Collected data:
(** The configuration as [Validate] leaves it, and the error it returns. *)
Definition Validate (c : Config) : Config * option error :=
  if bool_decide (TableName c = EmptyString) then
    (c, Some (errorString "table name is required"))
  else if bool_decide (ExportS3URI c = EmptyString) then
    (c, Some (errorString "export S3 URI is required"))
  else if negb (String.prefix "s3://" (ExportS3URI c)) then
    (c, Some (errorString "export S3 URI must start with s3://"))
  else
    match url_Parse (ExportS3URI c) with
    | Err err => (c, Some (Errorf_w "invalid export S3 URI" err))
    | Ok (scheme, host) =>
        if bool_decide (scheme ≠ "s3") then
          (c, Some (errorString "export S3 URI must use s3 scheme"))
        else
          let c := setExportBucketName host c in
          if bool_decide (ExportType c ≠ "FULL") && bool_decide (ExportType c ≠ "INCREMENTAL") then
            (c, Some (errorString "export type must be FULL or INCREMENTAL"))
          else if bool_decide (ViewType c ≠ "NEW") && bool_decide (ViewType c ≠ "NEW_AND_OLD") then
            (c, Some (errorString "view type must be NEW or NEW_AND_OLD"))
          else if bool_decide (Region c = EmptyString) then
            (c, Some (errorString "region is required"))
          else if MaxWorkers c <? 1 then
            (c, Some (errorString "max workers must be at least 1"))
          else if ReadAheadParts c <? 1 then
            (c, Some (errorString "read ahead parts must be at least 1"))
          else if (BatchSize c <? 1) || (25 <? BatchSize c) then
            (c, Some (errorString "batch size must be between 1 and 25"))
          else if bool_decide (ReportS3URI c ≠ EmptyString)
                  && negb (String.prefix "s3://" (ReportS3URI c)) then
            (c, Some (errorString "report S3 URI must start with s3://"))
          else if ShutdownTimeout c <? 1000000000 then
            (c, Some (errorString "shutdown timeout must be at least 1 second"))
          else (c, None)
    end.
End Validate.

End config.

(** ** Package metrics (the counters) *)
Module metrics.

Record Metrics : Type := mkMetrics {
  recordsProcessed : Z;
  batchesWritten : Z;
  errors : Z;
  corruptCount : Z;
}.

Definition NewMetrics : Metrics :=
  {| recordsProcessed := 0; batchesWritten := 0; errors := 0; corruptCount := 0 |}.

Definition RecordProcessed (m : Metrics) : Metrics :=
  {| recordsProcessed := int64_wrap (recordsProcessed m + 1);
     batchesWritten := batchesWritten m; errors := errors m; corruptCount := corruptCount m |}.

Definition RecordBatchWritten (m : Metrics) : Metrics :=
  {| recordsProcessed := recordsProcessed m;
     batchesWritten := int64_wrap (batchesWritten m + 1);
     errors := errors m; corruptCount := corruptCount m |}.

Definition RecordError (m : Metrics) : Metrics :=
  {| recordsProcessed := recordsProcessed m; batchesWritten := batchesWritten m;
     errors := int64_wrap (errors m + 1); corruptCount := corruptCount m |}.

Definition RecordCorrupt (m : Metrics) : Metrics :=
  {| recordsProcessed := recordsProcessed m; batchesWritten := batchesWritten m;
     errors := errors m; corruptCount := int64_wrap (corruptCount m + 1) |}.

End metrics.

(** ** Package coordinator *)
Module coordinator.
Import itemimage checkpoint manifest metrics.

(** [WorkerStatus] without its three time stamps. *)
Record WorkerStatus : Type := mkWorkerStatus {
  LastError : option error;
  CurrentFile : string;
  ItemsWritten : Z;
  BatchesCount : Z;
  ID : Z;
}.

(** The calls a worker makes on its collaborators, in order. *)
Inductive Event : Type :=
  | EvStream (bucket key : string) (offset : Z)
  | EvWriteBatch (ops : list Operation)
  | EvSave (state : State)
  | EvWait (d : Z).

(** The four interfaces the coordinator is built from, and its context,
    over the state [W] of what lies behind them.  [streamer_Stream] gives
    the lines, each with its byte offset, that one call of [Stream] has for
    the callback, and the error the streamer itself ends with when the
    callback took them all.  [ctx_wait d] is the [select] between
    [time.After(d)] and [ctx.Done()]: [None] when the timer fires, else
    [ctx.Err()]. *)
Class Collaborators (W : Type) : Type := {
  parser_Decode : string -> result Operation;
  writer_WriteBatch : list Operation -> W -> W * option error;
  store_Load : W -> W * result State;
  store_Save : State -> W -> W * option error;
  streamer_Stream : string -> string -> Z -> W -> list (string * Z) * option error;
  ctx_wait : Z -> W -> W * option error;
}.

(** What the workers share: the coordinator's fields that change, the
    state behind the interfaces, and the trace. *)
Record Shared (W : Type) : Type := mkShared {
  metrics : Metrics;
  workerStatus : gmap Z WorkerStatus;
  ext : W;
  trace : list Event;
}.
Arguments mkShared {W}.
Arguments metrics {W}.
Arguments workerStatus {W}.
Arguments ext {W}.
Arguments trace {W}.

(** The variables of one [worker] call that outlive a line. *)
Record Locals : Type := mkLocals {
  batch : list Operation;
  currentOffset : Z;
  batchesSinceCheckpoint : Z;
}.

(** How the body of [for file := range tasks] ends. *)
Inductive Flow : Type :=
  | Next
  | Return (err : error).

Definition checkpointInterval : Z := 100.
Definition completedFileOffset : Z := -1.
Definition maxRetries : nat := 3.

Section Worker.
Context {W : Type} `{!Collaborators W}.
Variable cfg : config.Config.

Definition withMetrics (f : Metrics -> Metrics) (c : Shared W) : Shared W :=
  {| metrics := f (metrics c); workerStatus := workerStatus c; ext := ext c; trace := trace c |}.

Definition withExt (w : W) (c : Shared W) : Shared W :=
  {| metrics := metrics c; workerStatus := workerStatus c; ext := w; trace := trace c |}.

Definition emit (ev : Event) (c : Shared W) : Shared W :=
  {| metrics := metrics c; workerStatus := workerStatus c; ext := ext c;
     trace := trace c ++ [ev] |}.

Definition initWorker (id : Z) (c : Shared W) : Shared W :=
  {| metrics := metrics c;
     workerStatus :=
       <[id := {| LastError := None; CurrentFile := EmptyString; ItemsWritten := 0;
                  BatchesCount := 0; ID := id |}]> (workerStatus c);
     ext := ext c; trace := trace c |}.

Definition updateWorkerStatus (id : Z) (fn : WorkerStatus -> WorkerStatus)
    (c : Shared W) : Shared W :=
  match workerStatus c !! id with
  | Some status =>
      {| metrics := metrics c; workerStatus := <[id := fn status]> (workerStatus c);
         ext := ext c; trace := trace c |}
  | None => c
  end.

Definition recordError (id : Z) (err : error) (c : Shared W) : Shared W :=
  updateWorkerStatus id
    (fun s => {| LastError := Some err; CurrentFile := CurrentFile s;
                 ItemsWritten := ItemsWritten s; BatchesCount := BatchesCount s; ID := ID s |})
    (withMetrics RecordError c).

(** [writeBatch], without the duration it adds to the metrics. *)
Definition writeBatch (id : Z) (batch : list Operation) (file : FileMeta) (offset : Z)
    (shouldCheckpoint : bool) (c : Shared W) : Shared W * option error :=
  let c := emit (EvWriteBatch batch) c in
  let '(w, r) := writer_WriteBatch batch (ext c) in
  let c := withExt w c in
  match r with
  | Some err => (recordError id err c, Some err)
  | None =>
      let c := withMetrics RecordBatchWritten c in
      let c := updateWorkerStatus id
        (fun s => {| LastError := LastError s; CurrentFile := CurrentFile s;
                     ItemsWritten := int64_wrap (ItemsWritten s + Z.of_nat (length batch));
                     BatchesCount := int64_wrap (BatchesCount s + 1); ID := ID s |}) c in
      if shouldCheckpoint then
        let state := {| ExportID := Key file; LastFile := Key file; LastByteOffset := offset |} in
        let c := emit (EvSave state) c in
        let '(w, r) := store_Save state (ext c) in
        let c := withExt w c in
        match r with
        | Some err => (recordError id err c, Some err)
        | None => (c, None)
        end
      else (c, None)
  end.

Exercise »
From the data above, return every line from the line that has "trace : list Event;" up to and including the line that has "batch : list Operation;", exactly.

Exercise output »
  trace : list Event;
}.
Arguments mkShared {W}.
Arguments metrics {W}.
Arguments workerStatus {W}.
Arguments ext {W}.
Arguments trace {W}.

(** The variables of one [worker] call that outlive a line. *)
Record Locals : Type := mkLocals {
  batch : list Operation;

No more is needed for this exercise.